Use of epifluorescence widefield deconvolution microscopy for imaging and three-dimensional rendering of Pseudomonas aeruginosa biofilms and extracellular matrix materials

Microbial biofilms form on surfaces in most aqueous environments and play key roles in many biological processes, ranging from nutrient cycling in the environment to persistence of infectious diseases. Microscopic imaging is a core technique used to help understand microbial biofilms, including their structure and development, location of gene expression, extracellular matrix production, and community composition. Due to the speed of imaging, epifluorescence widefield microscopy is well suited for high throughput image analysis and screening of biofilm samples. However, epifluorescence microscopy is not ideal for obtaining high resolution images of three-dimensional biofilm structures, due to the high background signal from out-of-focus light, which compromises the lateral and axial resolution of the biofilms. Here, we demonstrate the application of epifluorescence widefield deconvolution microscopy (WF-DCM) for imaging Pseudomonas aeruginosa PAO1 biofilms. Using fluorescent stains for P. aeruginosa PAO1 extracellular matrix components, we demonstrate that WF-DCM allows quantification of biofilm components, including cell numbers and biovolumes of matrix materials.
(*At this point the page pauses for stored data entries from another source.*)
Definition assert (b : bool) (msg : string) : result unit :=
  if b then Ok tt else Err (Raised AssertionError msg).

(** Whether an exception comes from a check written in the gate itself. *)
Definition from_check (e : exn) : bool :=
  match e with
  | Raised _ _ => true
  | Runtime _ => false
  end.

End Py.

Import Py.

Declare Scope py_scope.
Delimit Scope py_scope with py.
Notation "x <- c1 ;; c2" := (bind c1 (fun x => c2))
  (at level 61, c1 at next level, right associativity) : py_scope.
Notation "' pat <- c1 ;; c2" := (bind c1 (fun x => match x with pat => c2 end))
  (at level 61, pat pattern, c1 at next level, right associativity) : py_scope.
Open Scope py_scope.

(** ** numpy indexing *)

Module Np.

(** [data[mask]] for a boolean [mask]: the rows at which [mask] is [True]. *)
Fixpoint getitem_bool {A : Type} (data : list A) (mask : list bool) : list A :=
  match data, mask with
  | d :: data', m :: mask' =>
      if m then d :: getitem_bool data' mask' else getitem_bool data' mask'
  | _, _ => []
  end.

(** [np.nonzero(mask)[0]], counting from [k]. *)
Fixpoint nonzero_from (k : nat) (mask : list bool) : list nat :=
  match mask with
  | [] => []
  | m :: mask' =>
      if m then k :: nonzero_from (S k) mask' else nonzero_from (S k) mask'
  end.

Definition nonzero (mask : list bool) : list nat := nonzero_from 0 mask.

(** Python's normalisation of a slice bound against a length. *)
Definition slice_bound (i : Z) (len : nat) : nat :=
  if (i <? 0)%Z
  then Z.to_nat (Z.max (i + Z.of_nat len) 0)
  else Nat.min (Z.to_nat i) len.

(** [mask[:stop] = v] *)
Definition set_upto {A : Type} (mask : list A) (stop : Z) (v : A) : list A :=
  let s := slice_bound stop (length mask) in
  repeat v s ++ skipn s mask.

(** [mask[start:] = v] *)
Definition set_from {A : Type} (mask : list A) (start : Z) (v : A) : list A :=
  let s := slice_bound start (length mask) in
  firstn s mask ++ repeat v (length mask - s).

(** [data[:, channels]]: a column outside the row is an [IndexError]. *)
Fixpoint take_columns {A : Type} (row : list A) (channels : list nat)
  : result (list A) :=
  match channels with
  | [] => Ok []
  | c :: cs =>
      match nth_error row c with
      | Some v => vs <- take_columns row cs ;; Ok (v :: vs)
      | None => Err (Runtime IndexError)
      end
  end.

Fixpoint getitem_columns {A : Type} (data : list (list A)) (channels : list nat)
  : result (list (list A)) :=
  match data with
  | [] => Ok []
  | r :: data' =>
      r' <- take_columns r channels ;;
      rs <- getitem_columns data' channels ;;
      Ok (r' :: rs)
  end.

End Np.

Import Np.

(** ** [start_end] *)

Module StartEnd.

Record StartEndGateOutput (A : Type) : Type := mkStartEndGateOutput {
  gated_data : list A;
  mask : list bool
}.

(** The namedtuple computed by [start_end]; [num_start] and [num_end] are
    Python integers. *)
Definition start_end_full {A : Type} (data : list A) (num_start num_end : Z)
  : result (StartEndGateOutput A) :=
  if (Z.of_nat (length data) <? num_start + num_end)%Z
  then Err (Raised ValueError
              "Number of events to discard greater than total number.")
  else
    let mask := repeat true (length data) in
    let mask := set_upto mask num_start false in
    let mask := set_from mask (- num_end) false in
    Ok (mkStartEndGateOutput (getitem_bool data mask) mask).

(** [start_end(data, num_start, num_end, full_output)] *)
Definition start_end {A : Type} (data : list A) (num_start num_end : Z)
  (full_output : bool) : result (list A + StartEndGateOutput A) :=
  out <- start_end_full data num_start num_end ;;
  Ok (if full_output then inr out else inl (gated_data out)).

End StartEnd.

(** ** [high_low] *)

Module HighLow.

(** The [channels] argument: [None], one column, or a list of columns. *)
Inductive channel_sel : Type :=
  | AllChannels
  | OneChannel (c : nat)
  | Channels (cs : list nat).

(** The [high] and [low] arguments on a plain array: absent (then
    [np.Inf] or [-np.Inf] is used) or a scalar.  Bounds given as arrays,
    and the bounds that an [FCSData] object supplies from its
    [channel_info], are not part of this embedding; the values of the
    events are finite numbers. *)
Inductive bound : Type :=
  | Unbounded
  | Scalar (q : Q).

Record HighLowGateOutput : Type := mkHighLowGateOutput {
  gated_data : list (list Q);
  mask : list bool
}.

Definition Qlt_bool (x y : Q) : bool := negb (Qle_bool y x).

(** Broadcast a scalar bound against a row of [ncols] columns; [None]
    stands for the infinite default. *)
Definition broadcast (b : bound) (ncols : nat) : result (list (option Q)) :=
  match b with
  | Unbounded => Ok (repeat None ncols)
  | Scalar q => Ok (repeat (Some q) ncols)
  end.

Definition below (v : Q) (h : option Q) : bool :=
  match h with None => true | Some q => Qlt_bool v q end.

Definition above (v : Q) (l : option Q) : bool :=
  match l with None => true | Some q => Qlt_bool q v end.

(** One row of [np.all((data_ch < high) & (data_ch > low), axis=1)]. *)
Fixpoint row_inside (row : list Q) (high low : list (option Q)) : bool :=
  match row, high, low with
  | v :: row', h :: high', l :: low' =>
      below v h && above v l && row_inside row' high' low'
  | _, _, _ => true
  end.

Definition select (data : list (list Q)) (channels : channel_sel)
  : result (list (list Q)) :=
  match channels with
  | AllChannels => Ok data
  | OneChannel c => getitem_columns data [c]
  | Channels cs => getitem_columns data cs
  end.

(** The mask, row by row; [high] and [low] are broadcast against the
    columns of the row. *)
Fixpoint rows_inside (data_ch : list (list Q)) (high low : bound)
  : result (list bool) :=
  match data_ch with
  | [] => Ok []
  | row :: rest =>
      hs <- broadcast high (length row) ;;
      ls <- broadcast low (length row) ;;
      ms <- rows_inside rest high low ;;
      Ok (row_inside row hs ls :: ms)
  end.

Definition high_low_full (data : list (list Q)) (channels : channel_sel)
  (high low : bound) : result HighLowGateOutput :=
  data_ch <- select data channels ;;
  mask <- rows_inside data_ch high low ;;
  Ok (mkHighLowGateOutput (getitem_bool data mask) mask).

Definition high_low (data : list (list Q)) (channels : channel_sel)
  (high low : bound) (full_output : bool)
  : result (list (list Q) + HighLowGateOutput) :=
  out <- high_low_full data channels high low ;;
  Ok (if full_output then inr out else inl (gated_data out)).

End HighLow.

(** ** [ellipse] *)

Module Ellipse.

Import Reals.
Local Open Scope R_scope.

Record EllipseGateOutput : Type := mkEllipseGateOutput {
  gated_data : list (list R);
  mask : list bool;
  contour : list (list (R * R))
}.

Definition Rle_bool (x y : R) : bool := if Rle_dec x y then true else false.

Definition log10 (x : R) : R := ln x / ln 10.

(** [10 ** v] *)
Definition pow10 (v : R) : R := Rpower 10 v.

Definition mat2 : Type := (R * R) * (R * R).

(** [R = [[cos, sin], [-sin, cos]]] *)
Definition rotation (theta : R) : mat2 :=
  ((cos theta, sin theta), (- sin theta, cos theta)).

Definition transpose (M : mat2) : mat2 :=
  let '((m00, m01), (m10, m11)) := M in ((m00, m10), (m01, m11)).

(** [np.dot(v, M)] for one row [v]. *)
Definition dot (v : R * R) (M : mat2) : R * R :=
  let '((m00, m01), (m10, m11)) := M in
  (fst v * m00 + snd v * m10, fst v * m01 + snd v * m11).

(** The two gated coordinates of a row of [data_ch]. *)
Definition point_of (row : list R) : R * R := (nth 0 row 0, nth 1 row 0).

Definition Req_bool (x y : R) : bool := if Req_EM_T x y then true else false.

(** The mask entry of one event.  Two cases make numpy compute with [inf]
    or [nan], which no comparison [<= 1] accepts: in log mode a coordinate
    that is not positive, and a semi-axis equal to zero. *)
Definition accept (center : R * R) (a b theta : R) (log : bool) (p : R * R)
  : bool :=
  if (log && (Rle_bool (fst p) 0 || Rle_bool (snd p) 0))
     || Req_bool a 0 || Req_bool b 0
  then false
  else
    let p := if log then (log10 (fst p), log10 (snd p)) else p in
    let centered := (fst p - fst center, snd p - snd center) in
    let rotated := dot centered (transpose (rotation theta)) in
    Rle_bool ((fst rotated / a) ^ 2 + (snd rotated / b) ^ 2) 1.

(** [np.linspace(0, 1, num)]: [num] values, both end points included. *)
Definition linspace01 (num : nat) : list R :=
  map (fun k => INR k / INR (num - 1)) (seq 0 num).

(** [t = np.linspace(0,1,100)*2*np.pi] *)
Definition contour_angles : list R :=
  map (fun u => u * 2 * PI) (linspace01 100).

Definition contour_point (center : R * R) (a b theta : R) (log : bool) (t : R)
  : R * R :=
  let ci := dot (a * cos t, b * sin t) (rotation theta) in
  let ci := (fst ci + fst center, snd ci + snd center) in
  if log then (pow10 (fst ci), pow10 (snd ci)) else ci.

Definition ellipse_full (data : list (list R)) (channels : list nat)
  (center : R * R) (a b theta : R) (log : bool) : result EllipseGateOutput :=
  _ <- assert (Nat.eqb (length channels) 2) "2 channels should be specified." ;;
  data_ch <- getitem_columns data channels ;;
  let mask := map (fun row => accept center a b theta log (point_of row)) data_ch in
  let cntr := [map (contour_point center a b theta log) contour_angles] in
  Ok (mkEllipseGateOutput (getitem_bool data mask) mask cntr).

Definition ellipse (data : list (list R)) (channels : list nat)
  (center : R * R) (a b theta : R) (log full_output : bool)
  : result (list (list R) + EllipseGateOutput) :=
  out <- ellipse_full data channels center a b theta log ;;
  Ok (if full_output then inr out else inl (gated_data out)).

End Ellipse.

(** ** [density2d] *)

Module Density2d.

(** A numpy array of two dimensions: its shape and its row-major buffer
    ([ravel] returns the buffer, [A[i, j]] reads it at [i * shape1 + j]). *)
Record array2 (A : Type) : Type := mkArray2 {
  shape0 : nat;
  shape1 : nat;
  ravel : list A
}.

(** The doubles that the normalising division can produce. *)
Inductive float64 : Type :=
  | Fin (q : Q)
  | PInf
  | NInf
  | NaN.

(** [x / y] on finite doubles, with numpy's default error state: a zero
    divisor gives [nan] or an infinity (and a warning), not an exception. *)
Definition fdiv (x y : Q) : float64 :=
  if Qeq_bool y 0
  then (if Qeq_bool x 0 then NaN else if Qle_bool 0 x then PInf else NInf)
  else Fin (x / y).

Definition is_finite (x : float64) : bool :=
  match x with Fin _ => true | _ => false end.

(** The order numpy sorts doubles by: [nan] comes last. *)
Definition f64_rank (x : float64) : nat :=
  match x with NInf => 0 | Fin _ => 1 | PInf => 2 | NaN => 3 end.

Definition f64_leb (x y : float64) : bool :=
  match x, y with
  | Fin a, Fin b => Qle_bool a b
  | _, _ => Nat.leb (f64_rank x) (f64_rank y)
  end.

Definition Qlt_bool (x y : Q) : bool := negb (Qle_bool y x).

(** *** [np.histogram2d] with explicit bin edges *)

Fixpoint increasing (edges : list Q) : bool :=
  match edges with
  | e1 :: ((e2 :: _) as rest) => Qlt_bool e1 e2 && increasing rest
  | _ => true
  end.

Definition valid_edges (edges : list Q) : bool :=
  Nat.leb 2 (length edges) && increasing edges.

(** Bin [i] of an axis holds [v] when [edges[i] <= v < edges[i+1]]; the
    last bin also holds its right edge. *)
Definition in_bin (edges : list Q) (i : nat) (v : Q) : bool :=
  Nat.ltb (S i) (length edges) &&
  Qle_bool (nth i edges 0%Q) v &&
  (Qlt_bool v (nth (S i) edges 0%Q) ||
   (Nat.eqb (S (S i)) (length edges) && Qeq_bool v (nth (S i) edges 0%Q))).

Definition count_rows (p : Q * Q -> bool) (pts : list (Q * Q)) : nat :=
  length (filter p pts).

(** The embedding covers edge arrays that increase strictly, with at least
    one bin on each axis; on other edges the model stops (numpy up to 1.14
    refuses them, later versions count with empty bins). *)
Definition histogram2d (pts : list (Q * Q)) (bins : list Q * list Q)
  : result (array2 nat * list Q * list Q) :=
  let '(xe, ye) := bins in
  if valid_edges xe && valid_edges ye then
    let nx := length xe - 1 in
    let ny := length ye - 1 in
    let H :=
      flat_map (fun i =>
        map (fun j =>
          count_rows (fun p => in_bin xe i (fst p) && in_bin ye j (snd p)) pts)
          (seq 0 ny))
        (seq 0 nx) in
    Ok (mkArray2 nx ny H, xe, ye)
  else Err (Runtime ValueError).

(** *** Mapping each event to its bin *)

(** [np.digitize(x, bins)] for increasing [bins]: the [i] with
    [bins[i-1] <= x < bins[i]]. *)
Fixpoint digitize (x : Q) (bins : list Q) : nat :=
  match bins with
  | [] => 0
  | e :: bins' => if Qlt_bool x e then 0 else S (digitize x bins')
  end.

(** One entry of [ix] (or [iy]) after the right-edge reconciliation. *)
Definition bin_index (edges : list Q) (v : Q) : Z :=
  if Qeq_bool v (last edges 0%Q)
  then Z.of_nat (length edges) - 2
  else Z.of_nat (digitize v edges) - 1.

(** [x_outliers], [y_outliers] *)
Definition outliers (edges : list Q) : list Z :=
  [(-1)%Z; (Z.of_nat (length edges) - 1)%Z].

Definition Z_in (z : Z) (l : list Z) : bool := existsb (Z.eqb z) l.

Fixpoint update {A : Type} (l : list A) (p : nat) (f : A -> A) : list A :=
  match l, p with
  | [], _ => []
  | a :: l', O => f a :: l'
  | a :: l', S p' => a :: update l' p' f
  end.

(** [Hi[xi, yi].append(i)]; the indices are in range where it is called. *)
Definition append_at (Hi : array2 (list nat)) (xi yi : Z) (i : nat)
  : array2 (list nat) :=
  mkArray2 (shape0 Hi) (shape1 Hi)
    (update (ravel Hi) (Z.to_nat xi * shape1 Hi + Z.to_nat yi)
       (fun l => l ++ [i])).

(** [np.empty_like(H, dtype=object)] filled with empty lists. *)
Definition empty_lists (H : array2 nat) : array2 (list nat) :=
  mkArray2 (shape0 H) (shape1 H) (repeat [] (length (ravel H))).

Fixpoint enumerate_from {A : Type} (k : nat) (l : list A) : list (nat * A) :=
  match l with
  | [] => []
  | a :: l' => (k, a) :: enumerate_from (S k) l'
  end.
We show that environmental conditions, such as calcium addition, affects P. aeruginosa PAO1 biofilm structure, and determine the effects of extracellular polysaccharide production on early P. aeruginosa biofilm development. The results demonstrate that WF-DCM provides an imaging strategy based on epifluorescence microscopy for obtaining clear in-focus images of three-dimensional biofilms. The technique may be used to quantify biofilm parameters, including the effects of environmental conditions on biofilm structure, and it may be used as a mutant screening strategy that is based on biofilm imaging.